Für den Kernbereich der unverzichtbaren
Daseinsvorsorge ist daher zu prüfen,
ob der Arbeitskampf durch andere Formen
des Interessenausgleichs abzulösen
ist. Als Ersatz könnten gesetzlich
eingerichtete, von den Tarifparteien
paritätisch besetzte Schlichtungsausschüsse
unter neutralem Vorsitz dienen,
deren Spruch für beide Parteien bindend
wäre.
Zur Entstehung dieser Misere hat der
Staat erheblich beigetragen. Wenn er zentrale
Bereiche der Daseinsvorsorge privatisiert
und zugleich – wie bei der Flugsicherung
– jeden Wettbewerb verhindert,
dann fördert das die Entstehung und die
Schlagkraft von Spartengewerkschaften.
Die Gesetzgebung steht mithin vor
schwierigen und drängenden Aufgaben.
Die Regelung eines Teils der genannten
Probleme lässt sich nicht länger aufschieben.
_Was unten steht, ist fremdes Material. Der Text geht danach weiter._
Lemma sum_insert {A} (f : A -> nat) l i x y : l !! i = Some x ->
  (sum_list_with f (<[i:=y]> l) + f x = sum_list_with f l + f y)%nat.
Proof.
  revert i. induction l as [|z l IH]; intros [|i]; cbn; try done.
  { intros [= ->]. lia. }
  intros Hi. specialize (IH i Hi). rewrite <- !Nat.add_assoc. f_equal. exact IH.
Qed.
(** A step on one thread changes the weight by the thread's. *)
Lemma weight_thread s i t t' : thread_of s i t ->
  (weight (set_thread i t' s) + thread_weight t = weight s + thread_weight t')%nat.
Proof. intros Ht. unfold weight, set_thread. cbn. pose proof (sum_insert thread_weight _ i t t' Ht). lia. Qed.
Lemma weight_less s i t t' : thread_of s i t -> thread_weight t' < thread_weight t ->
  weight (set_thread i t' s) < weight s + 0.
Proof. intros Ht Hlt. pose proof (weight_thread s i t t' Ht). lia. Qed.
Lemma send_weight_pos a : 1 <= send_weight a.
Proof. destruct a; cbn; lia. Qed.
Lemma send_weight_step a r : send_step false a r ->
  (match r with Some a' => send_weight a' < send_weight a | None => True end)%nat.
Proof. inversion 1; cbn; done || lia. Qed.
Lemma step_weight s lab s' : Inv s -> closer s = Waiting -> step cap s lab s' ->
  closer s' <> NotCalled /\ (closer s' = Waiting \/ closer s' = Returned) /\
  (weight s' < weight s + match lab with Tick => 2 + 2 * n | Other => 0 end)%nat.
Proof.
  intros [Hl Hc Hk _ _ _ _ _ _] Hw Hs. unfold sockets in Hk. rewrite Hw in Hk, Hc. destruct Hk as [Hio Ho].
  assert (Hsend : forall i t a r, thread_of s i t -> send_step (open_ t) a r ->
    (match r with Some a' => send_weight a' < send_weight a | None => True end)%nat).
  { intros i t a r Ht Hst. rewrite (Ho i t Ht) in Hst. by apply send_weight_step. }
  destruct Hs as [s E E2|s E|s E|s E|s i t E Ht Hcap|s i t Ht E E2|s i t Ht E|s i t Ht E|s i t Ht E|s i t Ht E
    |s i t a r Ht E Hst|s i t Ht E E2|s i t q Ht E E2|s i t a r Ht E Hst|s E E2|s E|s E|s i l E|s i l E|s i t a l r E Ht Hst
    |s E|s order E Hperm|s i t l E Ht|s E|s E He]; try congruence.
  all: cbn [closer set_thread]; rewrite ?Hw; (split; [done|split; [by auto|]]).
  all: try specialize (Hsend _ _ _ _ Ht Hst).
  (* a step on a thread *)
  all: lazymatch goal with
       | |- context [set_thread ?i ?t' {| closing := _ |}] => idtac
       | |- context [set_thread _ _ _] =>
           apply (weight_less s i t); [exact Ht|]; unfold thread_weight, read_failed; cbn; rewrite ?E, ?Hc;
             try (specialize (Ho _ _ Ht); congruence);
             try match goal with Eq : queued _ = _ |- _ => rewrite Eq end; try destruct r; cbn in *; try lia
       | |- _ => unfold weight, read_failed; cbn; rewrite ?E, ?Hc, ?Hw, ?length_seq; try destruct r; cbn; try lia
       end.
  2-4: pose proof (send_weight_pos a); lia.
  match goal with |- weight (set_thread i ?t' ?s0) < _ => pose proof (weight_thread s0 i t t' Ht) as Hwt end.
  assert (E2 : weight {| s with ingress := IRead |} + 3 = weight s) by (unfold weight; cbn; rewrite E; cbn; lia).
  rewrite <- Hw in *. unfold thread_weight in Hwt. cbn [reader writer queued] in Hwt. lia.
Qed.
(** Something other than a tick can always happen until [Close] is back. *)
Lemma waiting_moves s : Inv s -> closer s = Waiting -> exists s', step cap s Other s'.
Proof.
  intros [Hl Hc Hk Hp _ _ _ _ _] Hw. unfold sockets in Hk. rewrite Hw in Hk, Hc. destruct Hk as [_ Ho].
  assert (Hsend : forall a, exists r, send_step false a r) by (intros []; eexists; by constructor).
  destruct (ingress s) eqn:Ei.
  1: by eexists; apply ingress_fails.
  1: by eexists; apply ingress_wakes.
  1: by eexists; apply ingress_drops.
  unfold probed in Hp. destruct (prober s) as [|l|i a l|] eqn:Ep.
  1: by eexists; apply prober_ends.
  1: destruct l as [|i l]; [by eexists; apply prober_done|by eexists; eapply prober_skips].
  1: { apply Forall_cons in Hp as [Hi _]. apply lookup_lt_is_Some in Hi as [t Ht]. destruct (Hsend a) as [r Hr].
       eexists. eapply prober_sends; [done|exact Ht|]. by rewrite (Ho i t Ht). }
  destruct (decide (Forall (fun t => reader t = REnd /\ writer t = WEnd) (threads s))) as [He|He].
  { eexists. by apply close_returns. }
  apply not_Forall_Exists in He; [|intros t; apply _]. apply Exists_exists in He as (t & Hin & Hne).
  apply list_elem_of_lookup in Hin as [i Ht].
  assert (Hcl := Ho i t Ht). destruct (reader t) as [| | |a|] eqn:Er.
  - by eexists; eapply reader_fails.
  - by eexists; eapply reader_wakes.
  - by eexists; eapply reader_handles.
  - destruct (Hsend a) as [r Hr]. eexists. eapply reader_sends; [exact Ht|done|by rewrite Hcl].
  - destruct (writer t) as [|a|] eqn:Ewr; [by eexists; eapply writer_ends| |by destruct Hne].
    destruct (Hsend a) as [r Hr]. eexists. eapply writer_sends; [exact Ht|done|by rewrite Hcl].
Qed.
(** Its caller is never stuck before it waits. *)
Lemma closer_moves s : Inv s -> closer s <> Waiting -> closer s <> Returned -> exists s', step cap s Other s' /\ closer s' <> closer s.
Proof.
  intros [Hl Hc Hk _ _ _ _ _ _] H1 H2. unfold sockets in Hk. destruct (closer s) as [| |[|i l]| |] eqn:E; try done.
  - eexists. split; [by apply close_called|done].
  - eexists. split; [by eapply close_ingress|done].
  - eexists. split; [by apply close_waits|done].
  - destruct Hk as (_ & Hr & _). apply Forall_cons in Hr as [Hi _]. apply lookup_lt_is_Some in Hi as [t Ht].
    eexists. split; [by eapply close_thread|]. cbn. intros [= El]. apply (f_equal length) in El. cbn in El. lia.
Qed.
Lemma returned_still s lab s' : Inv s -> closer s = Returned -> ~ step cap s lab s'.
Proof.
  intros [_ Hc _ _ _ _ _ _ Hd] Hr Hs. destruct (Hd Hr) as (Ei & Ep & Et). rewrite Forall_lookup in Et.
  unfold thread_of in *. inversion Hs; subst; unfold thread_of in *; try congruence;
    match goal with H : threads _ !! _ = Some _ |- _ => apply Et in H as [? ?]; congruence end.
Qed.
Lemma waiting_bound s l s' : Inv s -> closer s = Waiting -> steps cap s l s' ->
  length l + weight s' <= weight s + ticks l * (3 + 2 * n).
Proof.
  intros HI Hw Hs. induction Hs as [s|s a s1 l s2 H1 Hs IH]; [cbn; lia|].
  destruct (step_weight s a s1 HI Hw H1) as (_ & [Hw1|Hr1] & Hlt).
  - specialize (IH (inv_step _ _ _ HI H1) Hw1). destruct a; cbn [length ticks foldr] in *; fold (ticks l) in *; lia.
  - inversion Hs as [|? ? ? ? ? H2]; subst; [destruct a; cbn; lia|].
    by destruct (returned_still s1 a0 s3 (inv_step _ _ _ HI H1) Hr1).
Qed.
Lemma waiting_returns s : Inv s -> closer s = Waiting -> exists l s', steps cap s l s' /\ ticks l = 0 /\ closer s' = Returned.
Proof.
  remember (weight s) as k eqn:Ek. revert s Ek. induction k as [k IH] using lt_wf_ind. intros s -> HI Hw.
  destruct (waiting_moves s HI Hw) as [s1 H1]. destruct (step_weight s Other s1 HI Hw H1) as (_ & [Hw1|Hr1] & Hlt).
  - destruct (IH (weight s1) ltac:(lia) s1 eq_refl (inv_step _ _ _ HI H1) Hw1) as (l & s' & Hs & Ht & Hr).
    exists (Other :: l), s'. split; [by econstructor|done].
  - exists [Other], s1. split; [econstructor; [exact H1|constructor]|done].
Qed.
End Invariant.
Local Open Scope nat_scope.

(** C25: [Close] ends a node.  In every state a node can come to, whatever
    datagrams, ticks and capacities its loops meet: before [Close] is called
    every loop that was started runs; the caller of [Close] can always go on
    until it waits; while it waits, a run is no longer than a bound on where
    the loops are and, for each tick that a select prefers to the closed
    channel, a round of probes more, so that [Close] returns, and without such
    ticks it can always get there; when it has returned every loop has ended,
    a writer that slept on its thread's capacity too, and nothing moves. *)
Theorem close_terminates has_ingress n probing cap l0 s : steps cap (start has_ingress n probing) l0 s ->
  (closer s = NotCalled ->
     (ingress s = IEnd -> has_ingress = false) /\ (prober s = PEnd -> probing = false) /\
     Forall (fun t => reader t <> REnd /\ writer t <> WEnd) (threads s)) /\
  (closer s <> Waiting -> closer s <> Returned -> exists s', step cap s Other s' /\ closer s' <> closer s) /\
  (closer s = Waiting ->
     (forall l s', steps cap s l s' -> length l + weight s' <= weight s + ticks l * (3 + 2 * n)) /\
     exists l s', steps cap s l s' /\ ticks l = 0 /\ closer s' = Returned) /\
  (closer s = Returned -> ended s /\ forall lab s', ~ step cap s lab s').
Proof.
  intros Hs. pose proof (inv_steps _ _ _ _ _ _ _ (inv_start has_ingress n probing cap) Hs) as HI.
  split; [|split; [|split]].
  - intros Hc. pose proof (inv_closing _ _ _ _ _ HI) as Hcl. rewrite Hc in Hcl.
    split; [by apply (inv_ingress _ _ _ _ _ HI)|]. split; [by apply (inv_prober _ _ _ _ _ HI)|].
    eapply Forall_impl; [exact (inv_alive _ _ _ _ _ HI)|]. intros t Ht. by apply Ht.
  - eapply closer_moves, HI.
  - intros Hw. split; [intros l s'; by eapply waiting_bound|by eapply waiting_returns].
  - intros Hr. split; [by apply (inv_returned _ _ _ _ _ HI)|]. intros lab s'. by eapply returned_still.
Qed.
(** A node that [Close] meets with a writer asleep and a frame in its queue. *)
Definition asleep : State :=
  mkState true IRead false [mkThread RRead (WSend Sleeping) 1 false] (PSend 0 Head []) Waiting.
Local Tactic Notation "go" open_constr(c) := eapply steps_cons; [eapply c; try reflexivity; try (by constructor); cbn; lia|cbn].
Lemma asleep_reached : exists l, steps 4 (start true 1 true) l asleep.
Proof.
  eexists. unfold start. cbn.
  go ingress_reads. go (ingress_enqueues 4 _ 0). go (writer_takes 4 _ 0). go (writer_sends 4 _ 0 _ Head (Some Sleeping)).
  go ingress_reads. go (ingress_enqueues 4 _ 0). go prober_ticks. go prober_probes.
  go close_called. go close_ingress. go close_thread. go close_waits. apply steps_nil.
Qed.
Lemma close_terminates_witness : weight asleep = 11 /\
  (forall l s', steps 4 asleep l s' -> length l + weight s' <= 11 + ticks l * 5) /\
  exists l s', steps 4 asleep l s' /\ ticks l = 0 /\ closer s' = Returned.
Proof.
  split; [reflexivity|]. destruct asleep_reached as [l0 Hs].
  exact (proj1 (proj2 (proj2 (close_terminates true 1 true 4 l0 asleep Hs))) eq_refl).
Defined.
Der Widerstand der mächtigen Verbandszentralen
der Gewerkschaften und
der Arbeitgeber ist vorhersehbar.
Die vom Gewerkschaftsbund und der
Bundesvereinigung der deutschen Arbeitgeberverbände
jetzt gemeinsam geforderte,
gesetzlich vorgeschriebene Tarifeinheit
würde die Kleingewerkschaften aus
der Gewerkschaftskonkurrenz ausschalten.
Das Besondere dieser Koalition der
Großverbände besteht darin, dass gerade
sie bisher gesetzliche Regelungen des Arbeitsrechts
regelmäßig verhindert haben.
So sind die Gerichte von Dienern
der Gesetze zu alleinigen Herren des Arbeitskampfrechts
aufgestiegen.
Wenn Gewerkschaften und Arbeitgeber
auf diese Weise gemeinsam agieren,
ist Vorsicht geboten. Denn solche Aktionen
der Großverbände können die verfassungsmäßige
Grundordnung durch
den Einsatz von Verbandsmacht in Frage
stellen. Wir stehen vor spannenden Zeiten.(SZ 24.03.2012)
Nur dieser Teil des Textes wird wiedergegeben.